The use of artificial intelligence, computer learning and apps are becoming normal in the design, construction, operation and maintenance phases of our infrastructure. For this reason, it is increasingly important that we make sure our technologies are inclusive and relevant for all its users. Data plays an important role in this. But as it turns out, data is not necessarily neutral and free of bias.

The aim of the conference is to raise the awareness of decision-makers about the urgency to deal with gender data bias.

We are taking transportation infrastructure as a specific focus area because it is such an essential part of the built environment. What we see happening is that smart infrastructure is more and more becoming the cement between societal building blocks: from supporting electrified autonomous vehicles that reduce the environmental impact, to providing accurate information about the quality to support emergency services into urban areas…and so much more.

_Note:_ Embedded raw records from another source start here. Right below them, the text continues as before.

(** C9 -- defaults for absent fields.  During matching a record without
    a [keywords] field behaves as the same record with an empty keyword
    list, and as if it were not in the list at all: it never matches.  A
    matched record without a [response] field yields the empty string,
    with confidence 0.95.  A loaded document without the top-level
    [intents] field leaves the knowledge base empty. *)
Theorem missing_fields_default :
  (forall message file pre members rest,
      lookup "keywords" members = None ->
      let bot items := {| intents_file := file; intents := JArr items |} in
      fst (get_response message (bot (pre ++ JObj members :: rest)%list)) =
      fst (get_response message
             (bot (pre ++ JObj ((py "keywords", JArr []) :: members) :: rest)%list))
      /\
      fst (get_response message (bot (pre ++ JObj members :: rest)%list)) =
      fst (get_response message (bot (pre ++ rest)%list))) /\
  (forall message file pre_items pre members ks rest,
      entries_of pre_items = Some pre ->
      Forall (fun e => ~ matches_any message (keywords e)) pre ->
      lookup "keywords" members = Some (str_list ks) ->
      lookup "response" members = None ->
      matches_any message ks ->
      let bot :=
        {| intents_file := file;
           intents := JArr (pre_items ++ JObj members :: rest)%list |} in
      get_response message bot =
      (Return (JStr [], 0.95%float), bot)) /\
  (forall fs self members,
      fs (intents_file self) = Document (JObj members) ->
      lookup "intents" members = None ->
      load_intents fs self =
      (Return tt, {| intents_file := intents_file self; intents := JArr [] |})).
Proof.
  split; [|split].
  - intros message file pre members rest Hk. cbv beta zeta.
    rewrite !get_response_list.
    set (self0 := {| intents_file := file;
                     intents := JArr (pre ++ JObj members :: rest)%list |}).
    assert (Hskip : get_response_loop (clean_text message)
                      (pre ++ JObj members :: rest)%list self0 =
                    get_response_loop (clean_text message)
                      (pre ++ rest)%list self0).
    { apply get_response_loop_tail. intros self.
      now apply get_response_loop_no_keywords. }
    split.
    + rewrite Hskip.
      rewrite (get_response_loop_fst _
                 (pre ++ JObj ((py "keywords", JArr []) :: members) :: rest)%list
                 _ self0).
      f_equal. symmetry. apply get_response_loop_tail. intros self.
      apply get_response_loop_empty_keywords.
    + rewrite Hskip. apply get_response_loop_fst.
  - intros message file pre_items pre members ks rest Hpre Hno Hk Hr Hm.
    cbv beta zeta. rewrite get_response_list.
    rewrite (get_response_loop_pass _ pre) by assumption.
    cbn [get_response_loop py_get]. rewrite Hk, Hr.
    unfold bind at 1; cbn [ret]. unfold bind at 1.
    rewrite check_keywords_strs, clean_text_idem.
    now rewrite (proj2 (existsb_matches_any message ks) Hm).
  - intros fs self members Hdoc Hk.
    rewrite load_intents_cases, Hdoc, Hk. reflexivity.
Qed.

We have to make sure that within our digitization efforts our data is inclusive and representative of the entire population.

This means that within our engineering disciplines data bias and the gender data gap needs to be known and we need to actively prevent our society from locking itself into solutions and processes that are not inclusive and thus not safe.

The main aim of the conference is to raise the awareness of its urgency to decision makers and leaders that drive the development of infrastructure in the built environment.

Background


KTH Road2Science Competence Center conducted a study on gender equality in the road engineering sector. The aim was to gain a deeper understanding of the current gender distribution at different hierarchical levels in the road engineering sector in Europe and the United States, in both academia and industry.

Data from the survey clearly shows that the proportion of women decreases higher up in the hierarchy. Download the survey (pdf 903 kB) .

Road2Science has identified the gender gap in the data "Gender Data Gap" as an important challenge in social development and will continue working to counter this in the digitization of the transport infrastructure sector.

May 2020 we organized a webinar with Caroline Criado Perez , award winning author of Invisible Women - Exposing Data Bias in a World Designed for Men. This conference is the next step on the road to widen our perspective and raise awareness of the impact that gender biased data has, not only on new technologies and the digitisation process but society as a whole.